Qurrat-ul-Ann Saqib, MBBS, FCPS Pediatrics; Sumaira Nabi, MBBS, FCPS Neurology | July 27, 2022 | Contributor Information

Case 7

A 3.5-year-old boy is admitted to the pediatric ward with complaints of short stature and abdominal distention for the past year. He is the product of a nonconsanguineous marriage and has two older sisters who are alive and healthy. His birth history is normal, and his developmental age is 2 years. One of the boy’s maternal uncles died at the age of 13 years, and according to the mother, the boy’s facial features resemble those of his uncle. On examination, his height and weight are both below the third centile, with a US/LS of 1:1 (normal for this age is 1.3:1). The patient also has coarse facial features, thick skin, joint stiffness, and a protuberant abdomen with firm hepatosplenomegaly. There is no corneal clouding. Hearing assessment reveals conductive deafness. On the basis of these findings, a diagnosis of mucopolysaccharidosis (MPS) is made, and a skeletal survey is ordered to look for dysostosis multiplex.

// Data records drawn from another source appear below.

(** * Saunafreunde membership application: state controller, slot generator
      and persistence adapter of [src/index.tsx], embedded and verified.

    Layout: the data model and every embedded function first (one module per
    component of the source), then the lemmas and theorems.

    Conventions of the embedding.
    - A JavaScript [number] that the code uses as an integer (ids, counters,
      epoch milliseconds) is a [Z]; [null] and [undefined] are [None].
    - A [Date] is its time value, the milliseconds since the epoch, as a [Z];
      the date arithmetic is the one of ECMA-262, section 21.4.1 (module
      [JSDate]).  The host's time zone enters through two functions,
      [LocalTime] and [UTC], which the definitions take as arguments.
    - [useState] cells of the root component are the fields of [AppState]; a
      handler maps the state it closed over to the state after its setters
      ran.  The mirror writes to local storage ([apiClient.save...]) follow
      each setter with the same value and are not part of the state. *)

From stdpp Require Import base option list strings gmap.
From Stdlib Require Import ZArith Lia String Ascii DecimalString Sorted Permutation.

Open Scope string_scope.
Open Scope Z_scope.

(* ================================================================== *)
(** * Data model ([type User], [type Aufguss], [type Post], ...)        *)
(* ================================================================== *)

Inductive Permission := delete_content | create_festivals | manage_users.

Record User := mkUser {
  u_id : Z;
  u_name : string;
  u_nickname : option string;
  u_email : string;
  u_phone : option string;
  u_primarySauna : string;
  u_avatarUrl : string;
  u_qualifications : list string;
  u_awards : list string;
  u_aufgussCount : Z;
  u_workHours : Z;
  u_isAdmin : bool;
  u_permissions : list Permission;
  u_status : string;
  u_shortNoticeCancellations : Z;
  u_username : option string;
  u_showInMemberList : bool;
  u_lastProfileUpdate : option Z;
  u_lastAufgussShareTimestamp : option Z;
  u_motto : option string
}.

Record Aufguss := mkAufguss {
  a_id : string;
  a_location : string;
  a_sauna : string;
  a_date : string;
  a_time : string;
  aufgussmeisterId : option Z;
  aufgussmeisterName : option string;
  a_type : option string
}.

Inductive ParticipantStatus := attending | not_attending | pending.

Record FestivalParticipant := mkParticipant {
  fp_userId : Z;
  fp_status : ParticipantStatus;
  fp_aufgussAvailability : list string;
  fp_workHours : Z;
  fp_hoursLogged : bool;
  fp_aufgussProposals : list (string * string)
}.

Record FestivalTask := mkTask {
  ft_id : Z;
  ft_description : string;
  ft_responsible : option Z
}.

Record Festival := mkFestival {
  f_id : string;
  f_name : string;
  f_startDate : string;
  f_endDate : string;
  f_rsvpDeadline : string;
  f_location : string;
  f_numberOfSaunas : Z;
  f_aufgussTimes : list string;
  f_tasks : list FestivalTask;
  f_participants : list FestivalParticipant
}.

Record Comment := mkComment {
  c_id : Z;
  c_userId : Z;
  c_text : string
}.

Record PollOption := mkOption {
  opt_text : string;
  opt_votes : list Z
}.

Record PollData := mkPoll {
  poll_question : string;
  poll_options : list PollOption
}.

Inductive PostType := text_post | poll_post | image_post | embed_post.

Record Post := mkPost {
  p_id : Z;
  p_userId : Z;
  p_type : PostType;
  p_content : string;
  p_pollData : option PollData;
  p_imageUrl : option string;
  p_embedUrl : option string;
  p_timestamp : string;
  p_likes : list Z;
  p_comments : list Comment
}.

(** [xs.includes(x)] on a list of numbers. *)
Definition includes (x : Z) (xs : list Z) : bool := existsb (Z.eqb x) xs.

(* ================================================================== *)
(** * The [Date] object (ECMA-262, 21.4.1)                              *)
(* ================================================================== *)

Module JSDate.

Definition msPerDay : Z := 86400000.
Definition msPerHour : Z := 3600000.
Definition msPerMinute : Z := 60000.
Definition msPerSecond : Z := 1000.

(** Day number and time within the day of a time value; [/] and [mod] on
    [Z] round towards minus infinity, as [floor] and the modulo of the
    standard do. *)
Definition Day (t : Z) : Z := t / msPerDay.
Definition TimeWithinDay (t : Z) : Z := t mod msPerDay.

Definition DaysInYear (y : Z) : Z :=
  if negb (y mod 4 =? 0) then 365
  else if negb (y mod 100 =? 0) then 366
  else if negb (y mod 400 =? 0) then 365
  else 366.

Definition DayFromYear (y : Z) : Z :=
  365 * (y - 1970) + (y - 1969) / 4 - (y - 1901) / 100 + (y - 1601) / 400.

Definition TimeFromYear (y : Z) : Z := msPerDay * DayFromYear y.

(** [YearFromTime t] is the largest [y] with [TimeFromYear y <= t]: the
    mean year of 146097/400 days gives an estimate that is off by at most
    one (lemma [YearFromDay_spec] below). *)
Definition YearFromDay (d : Z) : Z :=
  let y := 1970 + (400 * d) / 146097 in
  if d <? DayFromYear y then y - 1
  else if DayFromYear (y + 1) <=? d then y + 1
  else y.

Definition YearFromTime (t : Z) : Z := YearFromDay (Day t).

Definition InLeapYear (t : Z) : Z :=
  if DaysInYear (YearFromTime t) =? 366 then 1 else 0.

Definition DayWithinYear (t : Z) : Z := Day t - DayFromYear (YearFromTime t).

(** Day within the year on which month [m] (0 = January) starts. *)
Definition monthStart (leap m : Z) : Z :=
  match m with
  | 0 => 0
  | 1 => 31
  | 2 => 59 + leap
  | 3 => 90 + leap
  | 4 => 120 + leap
  | 5 => 151 + leap
  | 6 => 181 + leap
  | 7 => 212 + leap
  | 8 => 243 + leap
  | 9 => 273 + leap
  | 10 => 304 + leap
  | _ => 334 + leap
  end.

Definition MonthFromTime (t : Z) : Z :=
  let d := DayWithinYear t in
  let leap := InLeapYear t in
  if d <? 31 then 0
  else if d <? 59 + leap then 1
  else if d <? 90 + leap then 2
  else if d <? 120 + leap then 3
  else if d <? 151 + leap then 4
  else if d <? 181 + leap then 5
  else if d <? 212 + leap then 6
  else if d <? 243 + leap then 7
  else if d <? 273 + leap then 8
  else if d <? 304 + leap then 9
  else if d <? 334 + leap then 10
  else 11.

Definition DateFromTime (t : Z) : Z :=
  DayWithinYear t - monthStart (InLeapYear t) (MonthFromTime t) + 1.

(** 1 January 1970 was a Thursday; 0 = Sunday. *)
Definition WeekDayOfDay (d : Z) : Z := (d + 4) mod 7.
Definition WeekDay (t : Z) : Z := WeekDayOfDay (Day t).

Definition MakeTime (hour min sec ms : Z) : Z :=
  hour * msPerHour + min * msPerMinute + sec * msPerSecond + ms.

Definition MakeDay (year month date : Z) : Z :=
  let ym := year + month / 12 in
  let mn := month mod 12 in
  let leap := if DaysInYear ym =? 366 then 1 else 0 in
  DayFromYear ym + monthStart leap mn + date - 1.

Definition MakeDate (day time : Z) : Z := day * msPerDay + time.

(** Decimal rendering of a non-negative integer, and zero padding. *)
Definition decimal (n : Z) : string :=
  NilZero.string_of_uint (N.to_uint (Z.to_N n)).

Fixpoint zeros (k : nat) : string :=
  match k with
  | O => EmptyString
  | S k' => "0" ++ zeros k'
  end.

Definition pad (width : nat) (n : Z) : string :=
  let s := decimal n in
  zeros (width - String.length s) ++ s.

(** [toISOString().split('T')[0]]: the UTC calendar date, [YYYY-MM-DD];
    years outside 0..9999 use the expanded form with a sign and six
    digits. *)
Definition isoYear (y : Z) : string :=
  if (0 <=? y) && (y <=? 9999) then pad 4 y
  else if y <? 0 then "-" ++ pad 6 (- y)
  else "+" ++ pad 6 y.

Definition isoDate (t : Z) : string :=
  isoYear (YearFromTime t) ++ "-" ++ pad 2 (MonthFromTime t + 1)
    ++ "-" ++ pad 2 (DateFromTime t).

Definition HourFromTime (t : Z) : Z := (t / msPerHour) mod 24.
Definition MinFromTime (t : Z) : Z := (t / msPerMinute) mod 60.
Definition SecFromTime (t : Z) : Z := (t / msPerSecond) mod 60.
Definition msFromTime (t : Z) : Z := t mod msPerSecond.

(** [toISOString()]: date and time of day in UTC. *)
Definition toISOString (t : Z) : string :=
  isoDate t ++ "T" ++ pad 2 (HourFromTime t) ++ ":" ++ pad 2 (MinFromTime t)
    ++ ":" ++ pad 2 (SecFromTime t) ++ "." ++ pad 3 (msFromTime t) ++ "Z".

(** The methods that read or write local time.  [LocalTime] maps a time
    value to local time and [UTC] maps local time back.  Time values are
    taken to lie in the range of valid dates, so [TimeClip] is the
    identity. *)
Section Host.
Variable LocalTime : Z -> Z.
Variable UTC : Z -> Z.

Definition getDay (d : Z) : Z := WeekDay (LocalTime d).
Definition getDate (d : Z) : Z := DateFromTime (LocalTime d).
Definition getFullYear (d : Z) : Z := YearFromTime (LocalTime d).

Definition setHours (d : Z) (hour min sec ms : Z) : Z :=
  let t := LocalTime d in
  UTC (MakeDate (Day t) (MakeTime hour min sec ms)).

Definition setDate (d : Z) (date : Z) : Z :=
  let t := LocalTime d in
  UTC (MakeDate (MakeDay (YearFromTime t) (MonthFromTime t) date)
                (TimeWithinDay t)).

(** [new Date(year, month, date)]: local midnight of that day; a year in
    0..99 stands for 1900 + year. *)
Definition newDateYMD (year month date : Z) : Z :=
  let yr := if (0 <=? year) && (year <=? 99) then 1900 + year else year in
  UTC (MakeDate (MakeDay yr month date) (MakeTime 0 0 0 0)).
End Host.

(** Number of the Monday-to-Sunday week that day [d] lies in (day 0 is a
    Thursday; day -3 is a Monday). *)
Definition weekOfDay (d : Z) : Z := (d + 3) / 7.

(** Days of month [m] (0 = January) of year [y]. *)
Definition DaysInMonth (y m : Z) : Z :=
  let leap := if DaysInYear y =? 366 then 1 else 0 in
  match m with
  | 1 => 28 + leap
  | 3 | 5 | 8 | 10 => 30
  | _ => 31
  end.

Definition digit (c : ascii) : option Z :=
  let n := Z.of_nat (nat_of_ascii c) - 48 in
  if (0 <=? n) && (n <=? 9) then Some n else None.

On the basis of the clinical findings, which of the following types of MPS is most likely in this patient?

  1. Hurler syndrome
  2. Hunter syndrome
  3. Sanfilippo syndrome
  4. Morquio syndrome
from Medscape

Growth Disorders: 7 Cases of a Developing Problem

Qurrat-ul-Ann Saqib, MBBS, FCPS Pediatrics; Sumaira Nabi, MBBS, FCPS Neurology | July 27, 2022 | Contributor Information

Answer: B. Hunter syndrome.

MPS is a collective term for a group of chronic progressive storage disorders in which deficient activity of lysosomal enzymes leads to accumulation of partially degraded glycosaminoglycans (GAGs) in the lysosomes and extracellular tissues. MPS is classified into seven different phenotypes on the basis of clinical features. All of these are inherited in an autosomal recessive fashion except for Hunter syndrome (MPS II), which is inherited in an X-linked recessive fashion. These patients initially have normal development, with the onset of symptoms occurring in infancy or childhood. Various organ systems may be involved, including the CNS, the cardiovascular system, the respiratory tract, and the musculoskeletal system, along with ophthalmologic disease and hearing impairment. Phenotypic features common to all subtypes include coarse facial features, growth failure, and organomegaly. Diagnostic studies include urinalysis for excretion of GAG fragments and enzymatic assay for the deficient enzyme in serum, leukocytes, or cultured cells. A constellation of skeletal abnormalities known as dysostosis multiplex (shown) is seen on plain radiographs. Management includes a multidisciplinary approach for periodic assessment of organ system involvement, along with supportive care and enzyme replacement if feasible. No completely curative treatment is available, but bone marrow transplant can lead to significant clinical improvement. In untreated children, the cause of death is usually cardiorespiratory compromise in the first decade of life.[13]